Dziadek poszedł naprzód, a Klara za nim; zatrzymali się przed wielką szafą do ubrań, stojącą w przedpokoju.
Klara zauważyła ze zdumieniem, że szafa, która zwykle była starannie zamknięta, teraz stała otworem; widać było wyraźnie lisie podróżne futro ojca, które wisiało na wierzchu. Dziadek wdrapał się zręcznie po listwach i ornamentach szafy, po czym chwycił za frędzlę umocowaną na sznurze do tylnej strony futra. Gdy Dziadek pociągnął za frędzlę, przez rękaw futra opuściły się ozdobne schodki z drzewa cedrowego.

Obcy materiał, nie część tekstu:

(** * Bird's-eye-view rasterization, normalization and compositing

    A shallow embedding of the rasterization pipeline of the lane-assist
    conversion tools:

    - [rasterize_bev], [normalize_intensity], the frame loop and the
      composite merge of [main] in [tools/make_bev_intensity.py];
    - the grid sizing and the pixel mapping of
      [convert_laz_to_intensity_png] in [convert_laz_to_png.py].

    The Python code computes with IEEE 754 floats: the scalars of the
    command line are binary64, the points of a frame and the grids are
    binary32.  The development gives the numeric code two readings.

    - The exact reading (the definitions at top level) takes every float
      for the rational it denotes, in canonical form ([Qc]), and every
      operation for the exact one; rounding, infinities and NaN are outside
      it.  It carries the properties of the structure of the code: which
      points are kept, which cell a reducer writes, how grids are merged,
      which branch raises, which files are written.

    - The floating-point reading (module [FP]) computes as the code does:
      binary64 and binary32 operations rounded to nearest even, infinities,
      NaN and signed zeros, [int] raising on an infinity and on NaN, numpy
      casts of the x86-64 build.  It carries every property that names a
      number the code computes: the size of the grid, the index of a
      point, the mean of a cell, the value of a pixel.

    Integer casts ([int(..)], [astype(np.int32)], [astype(int)]) truncate
    toward zero; the int32 counters wrap around; the uint8 cast wraps
    modulo 256.

    Python exceptions are modelled by the [result] type: every numpy or
    builtin operation that can raise returns [Raise e]. *)

From Stdlib Require Import QArith Qcanon Qround Qpower ZArith Lia Lqa
  Permutation SpecFloat.
From stdpp Require Import base numbers list strings.

(** ** Exceptions *)

(** The exceptions that the modelled code raises.  [DecodeError] is that of
    [frame.ParseFromString] on a record that is not a frame, and
    [DataLossError] that of the iterator of the dataset on a corrupted
    record. *)
Inductive exn : Type :=
  | ZeroDivisionError
  | ValueError
  | IndexError
  | OverflowError
  | UnboundLocalError
  | DecodeError
  | DataLossError.

Inductive result (A : Type) : Type :=
  | Ok (a : A)
  | Raise (e : exn).
Arguments Ok {A} a.
Arguments Raise {A} e.

Global Instance result_ret : MRet result := λ A a, Ok a.
Global Instance result_bind : MBind result := λ A B f m,
  match m with
  | Ok a => f a
  | Raise e => Raise e
  end.

(** ** Numbers *)

Definition Qceqb (a b : Qc) : bool :=
  match (a ?= b)%Qc with Eq => true | _ => false end.
Definition Qcltb (a b : Qc) : bool :=
  match (a ?= b)%Qc with Lt => true | _ => false end.
Definition Qcleb (a b : Qc) : bool :=
  match (a ?= b)%Qc with Gt => false | _ => true end.

(** [int(x)] on a float, and [astype] to an integer type: truncation toward
    zero. *)
Definition py_int (q : Qc) : Z := Z.quot (Qnum q) (Zpos (Qden q)).

(** The builtin [max(a, b)]: the second argument wins only when it is
    strictly greater. *)
Definition py_max (a b : Qc) : Qc := if Qcltb a b then b else a.

(** [np.clip(a, lo, hi)] is [minimum(maximum(a, lo), hi)]; when [lo > hi] the
    result is [hi]. *)
Definition np_clip (a lo hi : Z) : Z := Z.min (Z.max a lo) hi.

(** [np.clip] on floats. *)
Definition np_clip_f (a lo hi : Qc) : Qc :=
  let m := if Qcltb a lo then lo else a in
  if Qcltb hi m then hi else m.

(** Two's-complement wrap-around of an [int32] value. *)
Definition wrap32 (z : Z) : Z := ((z + 2 ^ 31) mod 2 ^ 32 - 2 ^ 31)%Z.

(** [astype(np.uint8)] of a float: truncate, then keep the low 8 bits. *)
Definition astype_uint8 (q : Qc) : Z := (py_int q mod 256)%Z.

(** ** Arrays *)

Abbreviation Grid := (list (list Qc)).
Abbreviation CountGrid := (list (list Z)).
Abbreviation Image := (list (list Z)).

(** [np.zeros((h, w))]: negative dimensions are a [ValueError]. *)
Definition np_zeros {A : Type} (zero : A) (h w : Z) : result (list (list A)) :=
  if ((h <? 0) || (w <? 0))%Z then Raise ValueError
  else Ok (replicate (Z.to_nat h) (replicate (Z.to_nat w) zero)).

(** [np.zeros_like(a)]. *)
Definition np_zeros_like {A B : Type} (zero : B) (a : list (list A))
  : list (list B) :=
  map (map (λ _, zero)) a.

(** An integer index [i] into an axis of length [n]: negative indices count
    from the end, anything outside [-n, n) is an [IndexError]. *)
Definition np_index (n : nat) (i : Z) : result nat :=
  if ((0 <=? i) && (i <? Z.of_nat n))%Z then Ok (Z.to_nat i)
  else if ((- Z.of_nat n <=? i) && (i <? 0))%Z then Ok (Z.to_nat (i + Z.of_nat n))
  else Raise IndexError.
Lemma sessions_do_not_collide_witness :
  let svc := Demo.services 5 Demo.noBalance in
  let w := Demo.worldOf (Demo.storeOf (Some 41) []) in
  let first := TestMint.createSession svc w in
  let second := TestMint.createSession svc (fst first) in
  records (kv (fst second)) !! "session:sess_42_1767225600000"
  = Some (TestMint.newSession 5 42 "wallet-42" "master"
            1767225600000 1767225600001 1767225600002, 1800).
Proof.
  intros svc w first second.
  destruct (sessions_do_not_collide svc w (fst first) (fst second)
              (TestMint.newSession 5 42 "wallet-42" "master"
                 1767225600000 1767225600001 1767225600002)
              (TestMint.newSession 5 43 "wallet-43" "master"
                 1767225600003 1767225600004 1767225600005))
    as (_ & _ & Hfirst & _);
    [vm_compute; reflexivity | vm_compute; reflexivity |].
  exact Hfirst.
Defined.



(** ** api/upload.js: what is refused, what is cleaned up *)





(** An [unlink] is not among events that are all of another kind. *)
Ltac no_unlink H :=
  repeat (apply elem_of_cons in H as [H|H]; [discriminate|]);
  by apply elem_of_nil in H.

(** X10: the upload handler never touches the key-value store, and it
    removes the temporary file exactly when the upload succeeds: an
    [unlink] is among its actions if and only if it answers 200 to a
    request other than the OPTIONS preflight.  After a failed read or a
    failed pinning the file is left in place. *)
Theorem upload_unlinks_iff_success svc env req w :
  let w' := fst (Upload.handler svc env req w) in
  let r := snd (Upload.handler svc env req w) in
  kv w' = kv w
  /\ exists evs,
       trace w' = (trace w ++ evs)%list
       /\ ((exists path, EvUnlink path ∈ evs)
           <-> code r = 200 /\ Upload.method req <> "OPTIONS").
Proof.
  intros w' r. subst w' r. unfold Upload.handler.
  assert (Hnil : forall (wr : World * HttpResponse) (P : Prop),
            wr = (w, snd wr) -> ~ P ->
            kv (fst wr) = kv w
            /\ exists evs, trace (fst wr) = (trace w ++ evs)%list
                 /\ ((exists path, EvUnlink path ∈ evs) <-> P)).
  { intros [w0 r0] P [= ->] HP. split; [done|]. exists []. cbn.
    split; [by rewrite app_nil_r|].
    split; [intros [p Hp]; by apply elem_of_nil in Hp|done]. }
  case_decide as Hopt.
  { apply Hnil; [done|]. intros [_ ?]. done. }
  destruct (bool_decide (Upload.method req = "POST")); cbn [negb].
  2:{ apply Hnil; [done|]. cbn. intros [? _]. done. }
  unfold try_catch, Upload.upload. case_decide as Hjwt.
  { apply Hnil; [done|]. cbn. intros [? _]. done. }
  unfold mbind, M_bind, throw, lift, emit, Date_now.
  destruct (Upload.parsed req) as [form|?].
  2:{ apply Hnil; [done|]. cbn. intros [? _]. done. }
  destruct (Upload.pickFile (Upload.files_file form)) as [file|].
  2:{ apply Hnil; [done|]. cbn. intros [? _]. done. }
  cbn [kv ticks trace].
  destruct (fs_readFileSync svc (Upload.filepath file)) as [buf|?].
  2:{ cbn. split; [done|]. eexists. split; [reflexivity|].
      split; [|by intros [? _]].
      intros [p Hp]. no_unlink Hp. }
  cbn [kv ticks trace].
  destruct (pinata_pinFileToIPFS svc _ _ _ buf) as [pinData|?].
  2:{ cbn. split; [done|]. eexists. split; [by rewrite <- app_assoc|].
      split; [|by intros [? _]].
      intros [p Hp]. no_unlink Hp. }
  destruct (IpfsHash pinData) as [[|ch rest]|].
  - cbn. split; [done|]. eexists. split; [by rewrite <- app_assoc|].
    split; [|by intros [? _]]. intros [p Hp]. no_unlink Hp.
  - cbn. split; [done|]. eexists. split; [by rewrite <- !app_assoc|].
    split; [done|]. intros _. exists (Upload.filepath file).
    cbn [app]. rewrite !elem_of_cons. auto.
  - cbn. split; [done|]. eexists. split; [by rewrite <- app_assoc|].
    split; [|by intros [? _]]. intros [p Hp]. no_unlink Hp.
Qed.
(** * Dealroom scraper: the extraction engine

    A shallow embedding of [src/parser/dealroom_extractor.py]
    ([CompanyRecord] and [DealroomExtractor]) and the properties its
    specification states about it.

    Conventions of the embedding.
    - A Python [str] is a [string]; [str.lower] and [str.strip] act on the
      ASCII range, other characters are left as they are.
    - A value that flows through the record (what [json.loads] returns, or
      [None]) is a [value].  JSON numbers are the integers; numbers written
      with a fraction or an exponent (Python floats) are outside the model.
    - A Python [dict] is an association list in insertion order, read with
      [dict_get] (the first binding of a key; [json.loads] never builds two).
    - A method that mutates [record] takes the record and returns the new one;
      a method that can raise returns a [result].
    - The libraries the extractor calls ([BeautifulSoup], [json.loads], the
      built-in [repr]) are the fields of the class [Library]; the page is
      what the parser makes of it, a [Soup].

    The methods are embedded twice: with the record passed from pass to pass
    (the sections [Extractor]), which the properties are stated on, and with
    the containers of the record as objects of a store ([Store]), which
    shows that an invocation neither reads nor changes what another one
    left. *)

From Stdlib Require Import String Ascii List ZArith Bool Lia DecimalString.
Import ListNotations.

Local Open Scope string_scope.
Local Open Scope list_scope.

(** ** Python strings *)

Module PyStr.

Definition is_upper (c : ascii) : bool :=
  let n := N_of_ascii c in (65 <=? n)%N && (n <=? 90)%N.

Definition lower_char (c : ascii) : ascii :=
  if is_upper c then ascii_of_N (N_of_ascii c + 32) else c.

(** [s.lower()] *)
Fixpoint lower (s : string) : string :=
  match s with
  | EmptyString => EmptyString
  | String c rest => String (lower_char c) (lower rest)
  end.

(** [needle in text] *)
Fixpoint contains (needle text : string) : bool :=
  String.prefix needle text ||
  match text with
  | EmptyString => false
  | String _ rest => contains needle rest
  end.

(** [s.startswith(p)] *)
Definition startswith (s p : string) : bool := String.prefix p s.

(** The characters [str.strip] and [\S] treat as white space (ASCII). *)
Definition is_space (c : ascii) : bool :=
  let n := N_of_ascii c in
  ((9 <=? n)%N && (n <=? 13)%N) || ((28 <=? n)%N && (n <=? 32)%N).

Fixpoint lstrip (s : string) : string :=
  match s with
  | EmptyString => EmptyString
  | String c rest => if is_space c then lstrip rest else s
  end.

Fixpoint rstrip (s : string) : string :=
  match s with
  | EmptyString => EmptyString
  | String c rest =>
      match rstrip rest with
      | EmptyString => if is_space c then EmptyString else String c EmptyString
      | kept => String c kept
      end
  end.

(** [s.strip()] *)
Definition strip (s : string) : string := rstrip (lstrip s).

(** The maximal runs of non-space characters of [s], in order
    ([re.findall(r"\S+", s)]); [cur] is the run being read, reversed. *)
Fixpoint words_from (cur : list ascii) (s : string) : list string :=
  let flush :=
    match cur with
    | [] => []
    | _ => [string_of_list_ascii (rev cur)]
    end in
  match s with
  | EmptyString => flush
  | String c rest =>
      if is_space c then flush ++ words_from [] rest
      else words_from (c :: cur) rest
  end.

Definition words (s : string) : list string := words_from [] s.

(** [str(n)] for an [int] *)
Definition of_Z (n : Z) : string := NilZero.string_of_int (Z.to_int n).

(** [sorted(set(l))] for a list of strings: insertion into a strictly
    increasing list. *)
Fixpoint insert_sorted (s : string) (l : list string) : list string :=
  match l with
  | [] => [s]
  | x :: rest =>
      match String.compare s x with
      | Lt => s :: l
      | Eq => l
      | Gt => x :: insert_sorted s rest
      end
  end.

Definition sorted_set (l : list string) : list string :=
  fold_right insert_sorted [] l.

End PyStr.

(** ** Python values *)

#[warnings="-register-all"]
Inductive value : Type :=
| VNone
| VBool (b : bool)
| VInt (n : Z)
| VStr (s : string)
| VList (items : list value)
| VDict (items : list (string * value)).

Definition dict := list (string * value).

(** [bool(v)] *)
Definition truthy (v : value) : bool :=
  match v with
  | VNone => false
  | VBool b => b
  | VInt n => negb (n =? 0)%Z
  | VStr s => negb (s =? EmptyString)
  | VList l => match l with [] => false | _ => true end
  | VDict d => match d with [] => false | _ => true end
  end.

(** [a or b] *)
Definition py_or (a b : value) : value := if truthy a then a else b.

(** [key in d] and [d.get(key)] *)
Fixpoint dict_lookup {A} (key : string) (d : list (string * A)) : option A :=
  match d with
  | [] => None
  | (k, v) :: rest => if k =? key then Some v else dict_lookup key rest
  end.

Definition dict_contains {A} (key : string) (d : list (string * A)) : bool :=
  match dict_lookup key d with Some _ => true | None => false end.

Definition dict_get (key : string) (d : dict) : value :=
  match dict_lookup key d with Some v => v | None => VNone end.

(** [d.setdefault(key, v)]: a binding is added at the end only when [key]
    has none. *)
Definition dict_setdefault {A} (key : string) (v : A) (d : list (string * A))
  : list (string * A) :=
  if dict_contains key d then d else d ++ [(key, v)].

(** [Optional[str]] attributes as values *)
Definition of_opt (o : option string) : value :=
  match o with Some s => VStr s | None => VNone end.

(** ** Exceptions *)

Inductive exn : Type :=
| JSONDecodeError
| RecursionError
| TypeError
| AttributeError.

Inductive result (A : Type) : Type :=
| Return (a : A)
| Raise (e : exn).

Arguments Return {A} a.
Arguments Raise {A} e.

Definition bind {A B} (m : result A) (k : A -> result B) : result B :=
  match m with
  | Return a => k a
  | Raise e => Raise e
  end.

Notation "x <- m ;; k" := (bind m (fun x => k))
  (at level 61, m at next level, right associativity).

(** A [for] loop whose body may raise: the state is threaded through the
    items in order and the first exception ends the loop. *)
Fixpoint for_each {A S} (items : list A) (body : A -> S -> result S) (s : S)
  : result S :=
  match items with
  | [] => Return s
  | x :: rest => s' <- body x s ;; for_each rest body s'
  end.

- Niech pani wejdzie - powiedział Dziadek do Orzechów.
Klara weszła na schodki, ale zaledwie przeszła przez rękaw, zaledwie wyjrzała poza kołnierz futra, oślepiła ją wielka jasność. Znalazła się nagle pośrodku łąki przecudnie pachnącej i świecącej miliardami iskier, jak gdyby była wysadzana drogimi kamieniami.
- Jesteśmy na Łące Cukrowej - rzekł Dziadek do Orzechów - a teraz przejdziemy przez tamtą bramę.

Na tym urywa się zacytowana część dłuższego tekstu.